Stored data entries
-- Opening Marker --
(** Events of the peer carry the peer's session as source pointer. *)
Definition nn_sinproc_handler (s : conn Q) (x : side) (src ty : Z) : outcome (conn Q) :=
  me ← get s x;
  match state me with
  | NN_SINPROC_STATE_IDLE =>
      _ ← check (src =? NN_FSM_ACTION);
      _ ← check (ty =? NN_FSM_START);
      update s x (fun me => with_state me NN_SINPROC_STATE_CONNECTING)
  | NN_SINPROC_STATE_CONNECTING =>
      if src =? NN_FSM_ACTION then
        _ ← check (ty =? NN_SINPROC_ACTION_READY);
        update s x (fun me => with_state me NN_SINPROC_STATE_READY)
      else if src =? NN_SINPROC_SRC_PEER then
        _ ← check (ty =? NN_SINPROC_READY);
        s ← update s x (fun me => with_peer me (Some (other x)));
        s ← start_pipe s x;
        s ← update s x (fun me => with_state me NN_SINPROC_STATE_ACTIVE);
        nn_fsm_raiseto s (other x) (x, event_connect) NN_SINPROC_ACCEPTED
      else Abort
  | NN_SINPROC_STATE_READY =>
      _ ← check (src =? NN_SINPROC_SRC_PEER);
      _ ← check ((ty =? NN_SINPROC_READY) || (ty =? NN_SINPROC_ACCEPTED));
      s ← start_pipe s x;
      update s x (fun me => with_state me NN_SINPROC_STATE_ACTIVE)
  | NN_SINPROC_STATE_ACTIVE =>
      _ ← check (src =? NN_SINPROC_SRC_PEER);
      if ty =? NN_SINPROC_SENT then active_sent s x else
      if ty =? NN_SINPROC_RECEIVED then active_received s x else
      if ty =? NN_SINPROC_DISCONNECT then active_disconnect s x else Abort
  | NN_SINPROC_STATE_DISCONNECTED =>
      _ ← check (src =? NN_SINPROC_SRC_PEER);
      _ ← check (ty =? NN_SINPROC_RECEIVED);
      Ret s
  | NN_SINPROC_STATE_STOPPING_PEER | NN_SINPROC_STATE_STOPPING => Abort
  end.

(** The session of one side as the object of a state machine. *)
Definition session (x : side) : FsmObject (conn Q) := {|
  fsm s := match slot s x with Some me => fsm_ me | None => nn_fsm_init end;
  with_fsm s f := match slot s x with Some me => put s x (with_fsm_ me f) | None => s end;
  fn s src ty _ := nn_sinproc_handler s x src ty;
  shutdown_fn s src ty _ := nn_sinproc_shutdown s x src ty
|}.

(** *** Functions of the endpoints *)

Definition nn_sinproc_connect (s : conn Q) (x : side) : outcome (conn Q) :=
  s ← nn_fsm_start (H := session x) s;
  nn_fsm_raiseto s (other x) (x, event_connect) NN_SINPROC_CONNECT.

Definition nn_sinproc_accept (s : conn Q) (x : side) : outcome (conn Q) :=
  me ← get s x;
  _ ← check (bool_decide (peer me = None));
  let s := put s x (with_peer me (Some (other x))) in
  s ← nn_fsm_raiseto s (other x) (x, event_connect) NN_SINPROC_READY;
  s ← nn_fsm_start (H := session x) s;
  nn_fsm_action (H := session x) s NN_SINPROC_ACTION_READY.

Definition nn_sinproc_stop (s : conn Q) (x : side) : outcome (conn Q) :=
  nn_fsm_stop (H := session x) s.

(** *** Functions of the pipe *)

Definition nn_sinproc_send (s : conn Q) (x : side) (m : nn_msg) : outcome (conn Q * Z) :=
  me ← get s x;
  if decide (state me = NN_SINPROC_STATE_DISCONNECTED) then Ret (s, - ECONNRESET) else
  _ ← check (bool_decide (state me = NN_SINPROC_STATE_ACTIVE));
  _ ← check (negb (has_flag me NN_SINPROC_FLAG_SENDING));
  let nmsg := Msg [] (sphdr m ++ body m) in
  let s := put s x (set_flag (with_msg me nmsg) NN_SINPROC_FLAG_SENDING) in
  y ← the_peer me;
  s ← nn_fsm_raiseto s y (y, event_sent) NN_SINPROC_SENT;
  Ret (s, 0).

(** The message the peer was waiting to hand over is queued now, if it fits. *)
Definition take_pending (s : conn Q) (me : nn_sinproc Q) (q : Q) (x : side) : outcome (conn Q) :=
  y ← the_peer me;
  them ← get s y;
  '(q, rc) ← mq_send q (msg them);
  s ← update s x (fun me => with_queue me q);
  _ ← check ((rc =? 0) || (rc =? - EAGAIN));
  if rc =? 0 then
    s ← update s y (fun them => with_msg them empty_msg);
    s ← nn_fsm_raiseto s y (y, event_received) NN_SINPROC_RECEIVED;
    update s x (fun me => clear_flag me NN_SINPROC_FLAG_RECEIVING)
  else Ret s.

(** Returns the message and whether [nn_pipebase_received] is called, the queue
    not being empty. *)
Definition nn_sinproc_recv (s : conn Q) (x : side) : outcome (conn Q * bool * nn_msg) :=
  me ← get s x;
  _ ← check (bool_decide (state me = NN_SINPROC_STATE_ACTIVE) ||
             bool_decide (state me = NN_SINPROC_STATE_DISCONNECTED));
  '(q, rc, got) ← mq_recv (msgqueue me);
  _ ← check (rc =? 0);
  m ← match got with Some m => Ret m | None => Undef end;
  s ← update s x (fun me => with_queue me q);
  s ← (if negb (bool_decide (state me = NN_SINPROC_STATE_DISCONNECTED)) &&
          has_flag me NN_SINPROC_FLAG_RECEIVING
       then take_pending s me q x
       else Ret s);
  me ← get s x;
  Ret (s, negb (mq_empty (msgqueue me)), m).

(** [nn_pipe_send] and [nn_pipe_recv] of core/pipe.c, over this transport. *)
Definition pipe_send (s : conn Q) (x : side) (m : nn_msg) : outcome (conn Q) :=
  '(s, rc) ← nn_sinproc_send s x m;
  me ← get s x;
  '(p, _) ← Pipe.nn_pipe_send (pipebase me) (Pipe.Answer rc false tt);
  Ret (put s x (with_pipe me p)).

Definition pipe_recv (s : conn Q) (x : side) : outcome (conn Q * nn_msg) :=
  '(s, sync, m) ← nn_sinproc_recv s x;
  me ← get s x;
  '(p, _, m) ← Pipe.nn_pipe_recv (pipebase me) (Pipe.Answer 0 sync m);
  Ret (put s x (with_pipe me p), m).

(** ** The endpoints *)

(** Terminates and releases a session. *)
Definition free_session (s : conn Q) (x : side) : outcome (conn Q) :=
  me ← get s x;
  _ ← nn_sinproc_term me;
  Ret (set_slot s x None).

(** What the endpoint does with an event of its session: the connecting one
    makes the session ready for the next connection when the peer is gone, the
    bound one leaves it; both release a session that has stopped. *)
Definition owner_event (s : conn Q) (x : side) (ty : Z) : outcome (conn Q) :=
  if ty =? NN_SINPROC_DISCONNECT then
    if decide (x = cin) then
      me ← nn_sinproc_init x;
      Ret (put s x me)
    else Ret s
  else free_session s x.

(** [nn_ctx_leave] delivers the events raised to the owner. *)
Definition leave (s : conn Q) (x : side) : outcome (conn Q) :=
  match slot s x with
  | Some me =>
      match raised (fsm_ me) with
      | [] => Ret s
      | (_, ty) :: rest =>
          let s := put s x (with_fsm_ me (Fsm (fsm_st (fsm_ me)) rest)) in
          owner_event s x ty
      end
  | None => Ret s
  end.

(** An endpoint that is stopped stops its session; a connecting endpoint
    releases an idle one at once. *)
Definition stop_endpoint (s : conn Q) (x : side) : outcome (conn Q) :=
  s ← nn_sinproc_stop s x;
  me ← get s x;
  if bool_decide (x = cin) && nn_sinproc_isidle me then free_session s x else Ret s.

(** The next event to [x]: CONNECT is raised to the endpoint, which accepts, the
    others to the session. *)
Definition deliver (s : conn Q) (x : side) : outcome (conn Q) :=
  match inbound s x with
  | [] => Ret s
  | e :: es =>
      let s := set_inbound s x es in
      if type e =? NN_SINPROC_CONNECT then nn_sinproc_accept s x else
      _ ← get s x;
      nn_fsm_feed (H := session x) s NN_SINPROC_SRC_PEER (type e) 0
  end.

Inductive label : Type :=
| LDeliver (x : side)
| LSend (x : side) (m : nn_msg)
| LRecv (x : side)
| LStop (x : side).

Definition label_side (l : label) : side :=
  match l with LDeliver x | LSend x _ | LRecv x | LStop x => x end.

Definition conn_step (s : conn Q) (l : label) : outcome (conn Q * option nn_msg) :=
  '(s, got) ← match l with
              | LDeliver x => s ← deliver s x; Ret (s, None)
              | LSend x m => s ← pipe_send s x m; Ret (s, None)
              | LRecv x => '(s, m) ← pipe_recv s x; Ret (s, Some m)
              | LStop x => s ← stop_endpoint s x; Ret (s, None)
              end;
  s ← leave s (label_side l);
  Ret (s, got).

(** Two new sessions; one of them connects. *)
Definition conn_init : outcome (conn Q) :=
  a ← nn_sinproc_init SA;
  b ← nn_sinproc_init SB;
  nn_sinproc_connect (Conn (Some a) (Some b) [] []) SA.

End sinproc.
-- Closing Marker --
• WHAT THIS TASK INVOLVES:
Set down, exactly as they stand above, the lines starting with the line with "Ret (put s x (with_pipe me p), m)." and going on through the line with "let s := put s x (with_fsm_", and no others.

• FINAL ANSWER:
  Ret (put s x (with_pipe me p), m).

(** ** The endpoints *)

(** Terminates and releases a session. *)
Definition free_session (s : conn Q) (x : side) : outcome (conn Q) :=
  me ← get s x;
  _ ← nn_sinproc_term me;
  Ret (set_slot s x None).

(** What the endpoint does with an event of its session: the connecting one
    makes the session ready for the next connection when the peer is gone, the
    bound one leaves it; both release a session that has stopped. *)
Definition owner_event (s : conn Q) (x : side) (ty : Z) : outcome (conn Q) :=
  if ty =? NN_SINPROC_DISCONNECT then
    if decide (x = cin) then
      me ← nn_sinproc_init x;
      Ret (put s x me)
    else Ret s
  else free_session s x.

(** [nn_ctx_leave] delivers the events raised to the owner. *)
Definition leave (s : conn Q) (x : side) : outcome (conn Q) :=
  match slot s x with
  | Some me =>
      match raised (fsm_ me) with
      | [] => Ret s
      | (_, ty) :: rest =>
          let s := put s x (with_fsm_ me (Fsm (fsm_st (fsm_ me)) rest)) in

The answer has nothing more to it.